In Italia l’uso del casco non è obbligatorio per legge ma di fondamentale importanza ai fini di sicurezza e prevenzione, soprattutto se si utilizza una bici elettrica.

Come scegliere correttamente il casco per bici? L’elmetto protettivo dev’essere in primo luogo di qualità. L’evoluzione della tecnologia nel corso degli anni ha portato a realizzare dei caschi sempre più leggeri e performanti, ai quali ci si abitua facilmente fin dai primi utilizzi. Ecco i principali fattori da valutare per un corretto utilizzo e manutenzione:

Capacità di assorbimento degli urti

Il parametro principale nella scelta di un casco per bici di qualità è valutare la capacità di assorbire gli urti. La prima cosa da fare è controllare l’etichetta e verificare che sia omologato secondo lo standard europeo della normativa EN1078, riconoscimento assoluto di garanzia e qualità del prodotto.

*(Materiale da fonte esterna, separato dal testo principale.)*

Lemma label_bytes fuel l ls cur pre tail w :
  in_label ls cur (zlen l) pre (l ++ tail) w -> l <> [] -> zlen cur + zlen l <= 63 ->
  fits pre (l ++ tail) ->
  exists w', loop d (length l + fuel) w = loop d fuel w' /\
    at_start (ls ++ [cur ++ (TextParser.lower d <$> l)]) (pre ++ l) tail w'.
Proof.
  revert cur pre w. induction l as [|c l IH]; intros cur pre w Hi Hne H63 Hf; [done|].
  destruct (label_byte ls cur _ c pre (l ++ tail) w Hi) as (w1 & E1 & H1); [zlia|zlia|done|].
  assert (loop d (length (c :: l) + fuel) w = loop d (length l + fuel) w1) as ->.
  { eapply (wloop_step _ w w1); [apply Hi..|done]. }
  destruct l as [|c' l].
  - exists w1. split; [done|]. exact H1.
  - rewrite (proj2 (Z.eqb_neq _ _)) in H1 by zlia.
    destruct (IH (cur ++ [TextParser.lower d c]) (pre ++ [c]) w1) as (w2 & E2 & H2);
      [by replace (zlen (c' :: l)) with (zlen (c :: c' :: l) - 1) by zlia|done|zlia|by apply fits_snoc|].
    exists w2. split; [done|]. by rewrite <- !app_assoc in H2.
Qed.

Lemma labels_bytes fuel ls ls0 pre tail w :
  at_start ls0 pre (labels_wire ls ++ tail) w -> Forall label_ok ls ->
  fits pre (labels_wire ls ++ tail) -> zlen (labels_wire (ls0 ++ ls)) <= 254 ->
  exists w', loop d (length (labels_wire ls) + fuel) w = loop d fuel w' /\
    at_start (ls0 ++ TextRoundTrip.low d ls) (pre ++ labels_wire ls) tail w'.
Proof.
  revert ls0 pre w. induction ls as [|l ls IH]; intros ls0 pre w Hs Hls Hf Hw.
  - exists w. rewrite !app_nil_r. done.
  - apply Forall_cons_iff in Hls as [[Hl Hbl] Hls]. unfold MAX_LABELLEN in Hl.
    cbn [labels_wire] in *. rewrite <- !app_assoc in *. cbn [app] in *.
    assert (zlen (labels_wire (ls0 ++ [l])) <= 254 /\
            zlen (labels_wire ((ls0 ++ [TextParser.lower d <$> l]) ++ ls)) <= 254) as [Hw1 Hw2].
    { rewrite !labels_wire_app in *. cbn [labels_wire] in *. zlia. }
    destruct (enter_label ls0 l pre _ w Hs) as (w1 & E1 & H1); [done..|].
    replace (length (zlen l :: l ++ labels_wire ls) + fuel)%nat
      with (S (length l + (length (labels_wire ls) + fuel)))
      by (simpl; rewrite length_app; lia).
    rewrite (wloop_step _ w w1 _ _ _ (as_buffer _ _ _ _ Hs) (as_current _ _ _ _ Hs) (as_done _ _ _ _ Hs) E1).
    destruct (label_bytes (length (labels_wire ls) + fuel) l ls0 [] (pre ++ [zlen l])
                (labels_wire ls ++ tail) w1) as (w2 & E2 & H2);
      [done|intros El; rewrite El in Hl; zlia|zlia|by apply fits_snoc|].
    rewrite E2. destruct (IH (ls0 ++ [TextParser.lower d <$> l]) ((pre ++ [zlen l]) ++ l) w2)
      as (w3 & E3 & H3); [done..| |done|].
    { unfold fits in *. split; zlia. }
    exists w3. rewrite E3. split; [done|].
    by rewrite <- !app_assoc in H3.
Qed.

Lemma root_byte fuel ls pre tail w :
  at_start ls pre (0 :: tail) w -> fits pre (0 :: tail) -> zlen (labels_wire ls) <= 254 ->
  exists w', loop d (S (S fuel)) w = Ok w' /\ done_ w' = true /\
    ndata w' = labels_wire ls ++ [0] /\ offsets w' = labels_offsets 0 ls /\
    nused w' = zlen (labels_wire ls) + 1 /\ cused w' = zlen pre + 1 - zlen pre0 /\
    buffer w' = InputBuffer.view (pre ++ [0]) tail.
Proof.
  intros Has Hf Hw. pose proof Has as [Hn Ho Hu Hd Hs Hst Hc Hb Hcu].
  pose proof (fits_snoc _ _ _ Hf) as Hf'.
  assert (exists w', iter d w = Ok w' /\ done_ w' = true /\
    ndata w' = labels_wire ls ++ [0] /\ offsets w' = labels_offsets 0 ls /\
    nused w' = zlen (labels_wire ls) + 1 /\ cused w' = zlen pre + 1 - zlen pre0 /\
    buffer w' = InputBuffer.view (pre ++ [0]) tail) as (w' & E & Hd' & Hrest).
  { unfold iter. rewrite Hb, read_next, bind_Ok by done. cbv zeta. cbn [state]. rewrite Hst.
    unfold case_start, MAX_LABELLEN. cbn [nused]. rewrite Hu.
    rewrite (proj2 (Z.leb_le _ _)) by lia. rewrite (proj2 (Z.ltb_ge _ _)) by (unfold MAX_WIRE; lia).
    cbn [throw_if]. rewrite bind_Ok. eexists. split; [reflexivity|]. cbn. rewrite Hs, Hn, Hcu.
    unfold fits in Hf, Hf'. split_and!; try done; [|lia|rewrite u32_small; zlia].
    rewrite <- Hu, u8_small; [done|]. unfold byte_ok. zlia. }
  exists w'. split; [|done]. rewrite (wloop_step _ w w' _ _ _ Hb Hc Hd E).
  cbn [loop]. by rewrite Hd', andb_false_r.
Qed.

End RoundTrip.
End WireRoundTrip.

Lemma wire_roundtrip d ls pre rest :
  labels_ok ls -> zlen (pre ++ Name_toWire (of_labels ls) ++ rest) < 2^32 ->
  Name_from_wire (InputBuffer.view pre (Name_toWire (of_labels ls) ++ rest)) d =
  Ok (of_labels (TextRoundTrip.low d ls), InputBuffer.view (pre ++ Name_toWire (of_labels ls)) rest).
Proof.
  intros [Hls Hw] Hsz. unfold Name_toWire in *. cbn [ndata_ of_labels] in *. unfold MAX_WIRE in Hw.
  rewrite <- !app_assoc in *. unfold Name_from_wire.
  set (b := InputBuffer.view pre (labels_wire ls ++ [0] ++ rest)).
  assert (exists fuel, WireParser.fuel_for b = (length (labels_wire ls) + S (S fuel))%nat) as [fuel Hfuel].
  { exists (WireParser.fuel_for b - length (labels_wire ls) - 2)%nat.
    unfold WireParser.fuel_for, b. simpl. unfold zlen. rewrite !Nat2Z.id, !length_app. simpl.
    enough (length (labels_wire ls) + 2 <= Z.to_nat (Z.of_nat (length pre) + 1) *
      S (length pre + (length (labels_wire ls) + S (length rest))) + 1)%nat by lia.
    replace (Z.to_nat (Z.of_nat (length pre) + 1)) with (S (length pre)) by lia. nia. }
  destruct (WireRoundTrip.labels_bytes d pre (S (S fuel)) ls [] pre ([0] ++ rest)
              (WireParser.init_wst b)) as (w1 & E1 & H1); try done.
  { constructor; try done. simpl. lia. }
  { simpl. lia. }
  cbn [app] in H1.
  pose proof (TextRoundTrip.zlen_low d ls) as Hz.
  destruct (WireRoundTrip.root_byte d pre fuel _ _ _ _ H1) as (w2 & E2 & Hd & Hn & Ho & Hu & Hc & Hb).
  { split; zlia. }
  { lia. }
  rewrite Hfuel, E1, E2, bind_Ok, Hd. cbn [negb throw_if]. rewrite bind_Ok, Hb, Hc.
  cbn [InputBuffer.getPosition InputBuffer.position_ b InputBuffer.view].
  rewrite u32_small by zlia. unfold InputBuffer.setPosition. cbn [InputBuffer.len_ InputBuffer.view].
  rewrite (proj2 (Z.ltb_ge _ _)) by zlia. cbn [throw_if]. rewrite !bind_Ok. do 2 f_equal.
  - rewrite Hn, Ho, Hu. unfold of_labels. f_equal; [zlia|apply labels_offsets_length].
  - cbn [InputBuffer.data_]. rewrite <- !app_assoc. unfold InputBuffer.view.
    rewrite <- !app_assoc. f_equal. zlia.
Qed.
(* ===== verification/Address.v ===== *)
(** Addresses: [IOAddress], the prefix arithmetic of [ipaddress_extend],
    [Triplet] and [Pool].

    An [asio] address is one of the two families; the source only builds and
    compares IPv4 ones, and several members fall off their end for the other
    family, which is undefined behaviour ([Crash]).  The textual conversions
    are the C library's [inet_ntop] and [inet_pton] on dotted quads. *)
From stdpp Require Import base list numbers option strings.
From Stdlib Require Import ZArith Lia.
From S2P Require Import Prelude Buffer.

(** ** Dotted quads *)
Definition octet_text (b : Z) : list Z :=
  if b <? 10 then [48 + b]
  else if b <? 100 then [48 + b / 10; 48 + b mod 10]
  else [48 + b / 100; 48 + (b / 10) mod 10; 48 + b mod 10].

(** [inet_ntop(AF_INET, data, ...)] *)
Definition inet_ntop4 (a b c d : Z) : list Z :=
  octet_text a ++ [46] ++ octet_text b ++ [46] ++ octet_text c ++ [46] ++ octet_text d.

(** The scan of [inet_pton]: the finished octets, the open one and whether a
    digit of it was seen. *)
Fixpoint pton_loop (s : list Z) (done : list Z) (tp : Z) (saw_digit : bool) : option (list Z) :=
  match s with
  | [] => if saw_digit && (zlen done =? 3) then Some (done ++ [tp]) else None
  | ch :: s =>
      if isdigit ch then
        let new := tp * 10 + (ch - 48) in
        if saw_digit && (tp =? 0) then None
        else if 255 <? new then None
        else pton_loop s done new true
      else if (ch =? 46) && saw_digit then
        if zlen done =? 3 then None else pton_loop s (done ++ [tp]) 0 false
      else None
  end.

Definition inet_pton4 (s : list Z) : option Z :=
  match pton_loop s [] 0 false with
  | Some [a; b; c; d] => Some (be32 a b c d)
  | _ => None
  end.

(** ** IOAddress *)
Inductive IOAddress : Set :=
| V4 (addr : Z)
| V6 (bytes : list Z).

Controllare cinghie e cinturino

Un altro aspetto fondamentale per la prevenzione del ciclista è verificare la sicurezza e la comodità della cinghia. Per fare questo è necessario indossare e allacciare bene il casco, avendo cura che sia bene a contatto con il mento, e controllare che resista bene a strattoni e a forti scossoni. Di solito i cinturini offrono la possibilità di regolazione, per far aderire al meglio l’elmetto protettivo alla testa del ciclista.

Sostituire il vecchio casco

Il casco ha un ciclo vitale che dura circa 5-6 anni, ma molto dipende dall’uso intensivo dello strumento. Gli agenti atmosferici con i quali viene a contatto possono alterare i materiali che lo costituiscono. Esso inoltre perde la sua efficacia subendo un forte urto: anche se all’esterno non presenta danneggiamenti evidenti è buona pratica cambiarlo dopo un impatto significativo. Una buona manutenzione del prodotto aiuta a conservare al meglio e a mantenere la sua efficienza e integrità nel tempo.